● INFORMATION GIVEN:

════════

Lemma kernel_writes : Writes (policydb_write false parsed P) kernel_bytes.
Proof.
  destruct kernel_params as (Hk & _). destruct kernel_features as (_ & _ & _ & Hrg & Hb & _).
  destruct (ko_trans _ _ _ _ _ _ Hok) as (Htr & Hra & Hft & Hrt). destruct (ko_blocks _ _ _ _ _ _ Hok) as (_ & Hw & _).
  unfold policydb_write, kernel_bytes. apply writes_bind; [apply header_writes, (ko_header _ _ _ _ _ _ Hok)|].
  rewrite (ho_compat _ _ _ (ko_header _ _ _ _ _ _ Hok)). unfold rules_write. rewrite Hk, Hrg, Hb.
  apply writes_bind; [apply symbols_writes, (ko_symbols _ _ _ _ _ _ Hok)|]. apply writes_bind.
  { apply writes_bind; [apply avtab_writes, (ko_te _ _ _ _ _ _ Hok)|].
    apply writes_bind; [apply cond_write_list_writes; [apply (ko_conds _ _ _ _ _ _ Hok)|done]|].
    apply writes_bind; [exact (codec_writes _ Htr)|]. apply writes_bind; [exact (codec_writes _ Hra)|].
    apply writes_when. exact (codec_writes _ Hft). }
  apply writes_bind; [exact (codec_writes _ (ko_ocontexts _ _ _ _ _ _ Hok))|].
  apply writes_bind; [eapply genfs_writes, (ko_genfs _ _ _ _ _ _ Hok)|].
  apply writes_bind; [by apply range_trans_writes|].
  apply attr_maps_writes; [done|apply (ko_maps _ _ _ _ _ _ Hok)].
Qed.

(** ** The reader *)

Context (junk : nat → N) (mem : memory).

(** The rules are read into a policy with the symbols. *)
Record rules_back (p1 : policydb) (x : policydb * list filename_trans) : Prop := {
  ru_db : x.1 = set_rules p1 (te_avtab x.1) (te_cond_avtab x.1) (cond_list x.1) (role_trans_kept v (role_tr p)) (role_allows p);
  ru_te : avtab_wf (te_avtab x.1) ∧ avtab_entries (te_avtab x.1) ≡ₚ unmerged <$> avtab_entries (te_avtab p);
  ru_conds : conds_at bs (cond_list x.1, te_cond_avtab x.1);
  ru_filename : x.2 = if has_filename_trans v then po_filename_trans P else [] }.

════════

Each record needs to be given again exactly.

Lemma kernel_writes : Writes (policydb_write false parsed P) kernel_bytes.
Proof.
  destruct kernel_params as (Hk & _). destruct kernel_features as (_ & _ & _ & Hrg & Hb & _).
  destruct (ko_trans _ _ _ _ _ _ Hok) as (Htr & Hra & Hft & Hrt). destruct (ko_blocks _ _ _ _ _ _ Hok) as (_ & Hw & _).
  unfold policydb_write, kernel_bytes. apply writes_bind; [apply header_writes, (ko_header _ _ _ _ _ _ Hok)|].
  rewrite (ho_compat _ _ _ (ko_header _ _ _ _ _ _ Hok)). unfold rules_write. rewrite Hk, Hrg, Hb.
  apply writes_bind; [apply symbols_writes, (ko_symbols _ _ _ _ _ _ Hok)|]. apply writes_bind.
  { apply writes_bind; [apply avtab_writes, (ko_te _ _ _ _ _ _ Hok)|].
    apply writes_bind; [apply cond_write_list_writes; [apply (ko_conds _ _ _ _ _ _ Hok)|done]|].
    apply writes_bind; [exact (codec_writes _ Htr)|]. apply writes_bind; [exact (codec_writes _ Hra)|].
    apply writes_when. exact (codec_writes _ Hft). }
  apply writes_bind; [exact (codec_writes _ (ko_ocontexts _ _ _ _ _ _ Hok))|].
  apply writes_bind; [eapply genfs_writes, (ko_genfs _ _ _ _ _ _ Hok)|].
  apply writes_bind; [by apply range_trans_writes|].
  apply attr_maps_writes; [done|apply (ko_maps _ _ _ _ _ _ Hok)].
Qed.

(** ** The reader *)

Context (junk : nat → N) (mem : memory).

(** The rules are read into a policy with the symbols. *)
Record rules_back (p1 : policydb) (x : policydb * list filename_trans) : Prop := {
  ru_db : x.1 = set_rules p1 (te_avtab x.1) (te_cond_avtab x.1) (cond_list x.1) (role_trans_kept v (role_tr p)) (role_allows p);
  ru_te : avtab_wf (te_avtab x.1) ∧ avtab_entries (te_avtab x.1) ≡ₚ unmerged <$> avtab_entries (te_avtab p);
  ru_conds : conds_at bs (cond_list x.1, te_cond_avtab x.1);
  ru_filename : x.2 = if has_filename_trans v then po_filename_trans P else [] }.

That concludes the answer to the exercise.